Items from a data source
........
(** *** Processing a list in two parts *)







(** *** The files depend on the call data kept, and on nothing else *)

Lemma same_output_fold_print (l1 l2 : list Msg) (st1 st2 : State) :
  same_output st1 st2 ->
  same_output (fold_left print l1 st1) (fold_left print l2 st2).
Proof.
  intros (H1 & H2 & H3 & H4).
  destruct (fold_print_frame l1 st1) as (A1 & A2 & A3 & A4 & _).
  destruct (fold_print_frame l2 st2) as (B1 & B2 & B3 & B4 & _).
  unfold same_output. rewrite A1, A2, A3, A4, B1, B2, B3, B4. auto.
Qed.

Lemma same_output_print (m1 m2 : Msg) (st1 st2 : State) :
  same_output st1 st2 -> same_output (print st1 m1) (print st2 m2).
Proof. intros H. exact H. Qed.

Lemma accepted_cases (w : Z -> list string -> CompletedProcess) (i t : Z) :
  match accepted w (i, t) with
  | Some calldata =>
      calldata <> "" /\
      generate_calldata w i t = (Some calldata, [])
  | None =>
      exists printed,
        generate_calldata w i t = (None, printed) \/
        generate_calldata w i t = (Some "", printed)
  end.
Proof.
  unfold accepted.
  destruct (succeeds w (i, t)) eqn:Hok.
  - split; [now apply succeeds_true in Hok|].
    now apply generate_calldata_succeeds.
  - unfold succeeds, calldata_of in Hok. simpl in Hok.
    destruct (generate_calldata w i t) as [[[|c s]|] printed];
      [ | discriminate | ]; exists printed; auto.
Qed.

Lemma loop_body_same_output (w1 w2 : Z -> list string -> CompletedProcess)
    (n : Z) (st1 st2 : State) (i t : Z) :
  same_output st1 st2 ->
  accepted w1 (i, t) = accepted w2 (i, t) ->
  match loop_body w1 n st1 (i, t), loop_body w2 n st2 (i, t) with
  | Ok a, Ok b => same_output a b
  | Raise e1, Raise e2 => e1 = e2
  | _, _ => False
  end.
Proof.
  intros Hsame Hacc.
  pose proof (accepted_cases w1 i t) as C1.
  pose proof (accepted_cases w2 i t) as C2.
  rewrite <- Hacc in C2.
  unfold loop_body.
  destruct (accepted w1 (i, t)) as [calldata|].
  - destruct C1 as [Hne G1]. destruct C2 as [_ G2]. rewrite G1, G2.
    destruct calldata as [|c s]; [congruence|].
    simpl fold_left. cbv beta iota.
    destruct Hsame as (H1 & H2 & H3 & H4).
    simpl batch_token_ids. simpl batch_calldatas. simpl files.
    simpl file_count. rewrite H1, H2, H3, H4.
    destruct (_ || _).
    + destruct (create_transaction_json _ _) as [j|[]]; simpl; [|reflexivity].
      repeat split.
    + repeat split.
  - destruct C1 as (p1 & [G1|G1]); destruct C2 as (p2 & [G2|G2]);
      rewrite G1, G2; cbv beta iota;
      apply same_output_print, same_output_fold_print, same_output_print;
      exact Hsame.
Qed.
........
### About this task:
Report every line of the records that contains the word "Hsame".

### Output for this exercise:
  intros Hsame Hacc.
    destruct Hsame as (H1 & H2 & H3 & H4).
      exact Hsame.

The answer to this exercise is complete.